Start of Block

(* ===== verification/Health.v ===== *)
(** * Health: the head server's heartbeat bookkeeping
    (src/src/common/include/dfg/health_monitor.hpp)

    Time is the steady clock in nanoseconds; the default time point is 0.
    [check_health] and [record_heartbeat] return the callbacks they make. *)
From Stdlib Require Import Lia.
From Stdlib Require Import SpecFloat.
From S2P Require Import Prelude.
From S2P Require Import Ordered.
Local Open Scope Z_scope.

(** ** Data *)
Record ServerHealth := mkHealth {
  server_id : Z;
  ip : bytes;
  cpu_usage : spec_float;
  ram_usage : spec_float;
  disk_usage : spec_float;
  network_in : bytes;
  network_out : bytes;
  network_in_bps : Z;
  network_out_bps : Z;
  is_healthy : bool;
  last_heartbeat : Z;
  missed_heartbeats : Z
}.
Definition fzero : spec_float := S754_zero false.
Definition empty_health : ServerHealth :=
  mkHealth 0 [] fzero fzero fzero [] [] 0 0 true 0 0.

Definition with_liveness (h : ServerHealth) (ok : bool) (last missed : Z) : ServerHealth :=
  mkHealth (server_id h) (ip h) (cpu_usage h) (ram_usage h) (disk_usage h)
    (network_in h) (network_out h) (network_in_bps h) (network_out_bps h)
    ok last missed.

Record HealthMonitor := mkMonitor {
  hm_servers : gmap Z ServerHealth;
  heartbeat_timeout : Z;          (* seconds *)
  max_missed : Z;
  unhealthy_cb : bool;            (* whether a callback is installed *)
  recovered_cb : bool
}.
Definition with_servers (s : HealthMonitor) (m : gmap Z ServerHealth) : HealthMonitor :=
  mkMonitor m (heartbeat_timeout s) (max_missed s) (unhealthy_cb s) (recovered_cb s).

Inductive notification :=
  | Unhealthy (sid : Z) (h : ServerHealth)
  | Recovered (sid : Z) (h : ServerHealth).

(** ** Operations *)
Definition record_heartbeat (now : Z) (s : HealthMonitor) (sid : Z) (h : ServerHealth)
  : HealthMonitor * list notification :=
  let old := default empty_health (hm_servers s !! sid) in
  let was_unhealthy := negb (is_healthy old) && bool_decide (last_heartbeat old ≠ 0) in
  let r := with_liveness h true now 0 in
  (with_servers s (<[sid := r]> (hm_servers s)),
   if was_unhealthy && recovered_cb s then [Recovered sid r] else []).

Definition elapsed (now : Z) (h : ServerHealth) : Z :=
  (now - last_heartbeat h) ÷ 1000000000.

(** One iteration of the loop of [check_health]: the new record, and whether
    the server was marked unhealthy.  The counter, an int in the code, has no
    bound here: it would take 2^31 checks of a silent server to wrap. *)
Definition check_one (s : HealthMonitor) (now : Z) (h : ServerHealth) : ServerHealth * bool :=
  if decide (last_heartbeat h = 0) then (h, false)
  else if decide (heartbeat_timeout s < elapsed now h) then
    let n := missed_heartbeats h + 1 in
    if is_healthy h && bool_decide (max_missed s ≤ n)
    then (with_liveness h false (last_heartbeat h) n, true)
    else (with_liveness h (is_healthy h) (last_heartbeat h) n, false)
  else (h, false).

Definition newly_unhealthy (s : HealthMonitor) (now : Z) : list (Z * ServerHealth) :=
  omap (λ kv : Z * ServerHealth,
          let '(h, mark) := check_one s now kv.2 in
          if mark : bool then Some (kv.1, h) else None) (zmap_list (hm_servers s)).

Definition check_health (now : Z) (s : HealthMonitor) : HealthMonitor * list notification :=
  (with_servers s ((λ h, (check_one s now h).1) <$> hm_servers s),
   if unhealthy_cb s then map (λ kv, Unhealthy kv.1 kv.2) (newly_unhealthy s now) else []).

Definition get_all_health (s : HealthMonitor) : gmap Z ServerHealth := hm_servers s.

Definition healthy_count (s : HealthMonitor) : Z :=
  Z.of_nat (length (filter (λ kv : Z * ServerHealth, is_healthy kv.2 = true)
                      (zmap_list (hm_servers s)))).
Definition total_count (s : HealthMonitor) : Z := Z.of_nat (size (hm_servers s)).

Definition register_server (now : Z) (s : HealthMonitor) (sid : Z) (addr : bytes)
  : HealthMonitor :=
  match hm_servers s !! sid with
  | Some _ => s
  | None => with_servers s
      (<[sid := mkHealth sid addr fzero fzero fzero [] [] 0 0 true now 0]> (hm_servers s))
  end.

Definition deregister_server (s : HealthMonitor) (sid : Z) : HealthMonitor :=
  with_servers s (delete sid (hm_servers s)).

(** ** Histories *)
Inductive health_event :=
  | Heartbeat (now sid : Z) (h : ServerHealth)
  | CheckHealth (now : Z)
  | Register (now sid : Z) (addr : bytes)
  | Deregister (sid : Z).

Definition step_health (s : HealthMonitor) (e : health_event)
  : HealthMonitor * list notification :=
  match e with
  | Heartbeat now sid h => record_heartbeat now s sid h
  | CheckHealth now => check_health now s
  | Register now sid addr => (register_server now s sid addr, [])
  | Deregister sid => (deregister_server s sid, [])
  end.

Fixpoint run_health (s : HealthMonitor) (es : list health_event)
  : HealthMonitor * list notification :=
  match es with
  | [] => (s, [])
  | e :: es' =>
      let '(s1, o1) := step_health s e in
      let '(s2, o2) := run_health s1 es' in (s2, o1 ++ o2)
  end.

(** ** Laws *)
Lemma check_one_missed s now h :
  is_healthy h = bool_decide (missed_heartbeats h < max_missed s) →
  is_healthy (check_one s now h).1 =
    bool_decide (missed_heartbeats (check_one s now h).1 < max_missed s).
Proof.
  intros H. unfold check_one.
  destruct (decide (last_heartbeat h = 0)); [done|].
  destruct (decide (heartbeat_timeout s < elapsed now h)); [|done].
  destruct (bool_decide_reflect (max_missed s ≤ missed_heartbeats h + 1));
    destruct (is_healthy h); simpl; symmetry; symmetry in H;
    rewrite ?bool_decide_eq_true, ?bool_decide_eq_false in *; lia.
Qed.

Lemma with_servers_params s m :
  max_missed (with_servers s m) = max_missed s ∧
  unhealthy_cb (with_servers s m) = unhealthy_cb s.
Proof. done. Qed.

Lemma register_server_params now s sid a :
  max_missed (register_server now s sid a) = max_missed s.
Proof. unfold register_server. by destruct (hm_servers s !! sid). Qed.

Lemma step_health_params s e :
  let s' := (step_health s e).1 in
  heartbeat_timeout s' = heartbeat_timeout s ∧ max_missed s' = max_missed s ∧
  unhealthy_cb s' = unhealthy_cb s ∧ recovered_cb s' = recovered_cb s.
Proof.
  destruct e as [now sid h|now|now sid a|sid]; try done. simpl.
  unfold register_server. by destruct (hm_servers s !! sid).
Qed.

(** A server is marked healthy exactly while it has missed fewer than
    [max_missed] checks. *)
Definition health_wf (s : HealthMonitor) : Prop :=
  0 < max_missed s ∧
  map_Forall (λ _ h, is_healthy h = bool_decide (missed_heartbeats h < max_missed s))
    (hm_servers s).

Lemma step_health_wf s e : health_wf s → health_wf (step_health s e).1.
Proof.
  intros [Hm Hwf]. destruct (step_health_params s e) as (_ & Hp & _).
  split; [by rewrite Hp|]. rewrite Hp. clear Hp.
  destruct e as [now sid h|now|now sid a|sid]; simpl.
  - apply map_Forall_insert_2; [|done]. simpl. by rewrite bool_decide_true.
  - intros i h. rewrite lookup_fmap. intros (h' & Hh' & ->)%fmap_Some.
    apply check_one_missed. apply (Hwf _ _ Hh').
  - unfold register_server. destruct (hm_servers s !! sid); [done|].
    apply map_Forall_insert_2; [|done]. simpl. by rewrite bool_decide_true.
  - by apply map_Forall_delete.
Qed.

(** C20: in every history of heartbeats, checks, registrations and removals a
    server is marked unhealthy exactly when it has missed [max_missed] checks
    or more since its last heartbeat. *)
Theorem unhealthy_iff_missed (s : HealthMonitor) (es : list health_event) :
  health_wf s → health_wf (run_health s es).1.
Proof.
  revert s. induction es as [|e es IH]; intros s Hwf; [done|]. cbn [run_health].
  pose proof (step_health_wf s e Hwf) as Hwf1.
  destruct (step_health s e) as [s1 o1]. specialize (IH s1 Hwf1).
  by destruct (run_health s1 es) as [s2 o2].
Qed.

(** ** Detection of a silent server *)

(** Events that say nothing about [sid]: checks, events of other servers, and
    repeated registrations. *)
Definition quiet (sid : Z) (e : health_event) : Prop :=
  match e with
  | Heartbeat _ i _ | Deregister i => i ≠ sid
  | CheckHealth _ | Register _ _ _ => True
  end.

(** The checks that find a server whose last heartbeat was at [last] stale. *)
Definition stale (timeout last : Z) (e : health_event) : Prop :=
  match e with
  | CheckHealth now => timeout < (now - last) ÷ 1000000000
  | _ => False
  end.
#[export] Instance stale_dec timeout last e : Decision (stale timeout last e).
Proof. destruct e; simpl; apply _. Defined.

(** The callbacks made about one server. *)
Definition concerns (sid : Z) (n : notification) : bool :=
  match n with Unhealthy i _ | Recovered i _ => bool_decide (i = sid) end.
Definition about (sid : Z) (ns : list notification) : list notification :=
  filter (λ n, concerns sid n = true) ns.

End of Block

▶ _EXERCISE INSTRUCTIONS_:
Set down the lines of the records exactly, from the first one through the line containing "if was_unhealthy &&", and add nothing else.

▶ _SOLUTION TO THE PROBLEM_:
(* ===== verification/Health.v ===== *)
(** * Health: the head server's heartbeat bookkeeping
    (src/src/common/include/dfg/health_monitor.hpp)

    Time is the steady clock in nanoseconds; the default time point is 0.
    [check_health] and [record_heartbeat] return the callbacks they make. *)
From Stdlib Require Import Lia.
From Stdlib Require Import SpecFloat.
From S2P Require Import Prelude.
From S2P Require Import Ordered.
Local Open Scope Z_scope.

(** ** Data *)
Record ServerHealth := mkHealth {
  server_id : Z;
  ip : bytes;
  cpu_usage : spec_float;
  ram_usage : spec_float;
  disk_usage : spec_float;
  network_in : bytes;
  network_out : bytes;
  network_in_bps : Z;
  network_out_bps : Z;
  is_healthy : bool;
  last_heartbeat : Z;
  missed_heartbeats : Z
}.
Definition fzero : spec_float := S754_zero false.
Definition empty_health : ServerHealth :=
  mkHealth 0 [] fzero fzero fzero [] [] 0 0 true 0 0.

Definition with_liveness (h : ServerHealth) (ok : bool) (last missed : Z) : ServerHealth :=
  mkHealth (server_id h) (ip h) (cpu_usage h) (ram_usage h) (disk_usage h)
    (network_in h) (network_out h) (network_in_bps h) (network_out_bps h)
    ok last missed.

Record HealthMonitor := mkMonitor {
  hm_servers : gmap Z ServerHealth;
  heartbeat_timeout : Z;          (* seconds *)
  max_missed : Z;
  unhealthy_cb : bool;            (* whether a callback is installed *)
  recovered_cb : bool
}.
Definition with_servers (s : HealthMonitor) (m : gmap Z ServerHealth) : HealthMonitor :=
  mkMonitor m (heartbeat_timeout s) (max_missed s) (unhealthy_cb s) (recovered_cb s).

Inductive notification :=
  | Unhealthy (sid : Z) (h : ServerHealth)
  | Recovered (sid : Z) (h : ServerHealth).

(** ** Operations *)
Definition record_heartbeat (now : Z) (s : HealthMonitor) (sid : Z) (h : ServerHealth)
  : HealthMonitor * list notification :=
  let old := default empty_health (hm_servers s !! sid) in
  let was_unhealthy := negb (is_healthy old) && bool_decide (last_heartbeat old ≠ 0) in
  let r := with_liveness h true now 0 in
  (with_servers s (<[sid := r]> (hm_servers s)),
   if was_unhealthy && recovered_cb s then [Recovered sid r] else []).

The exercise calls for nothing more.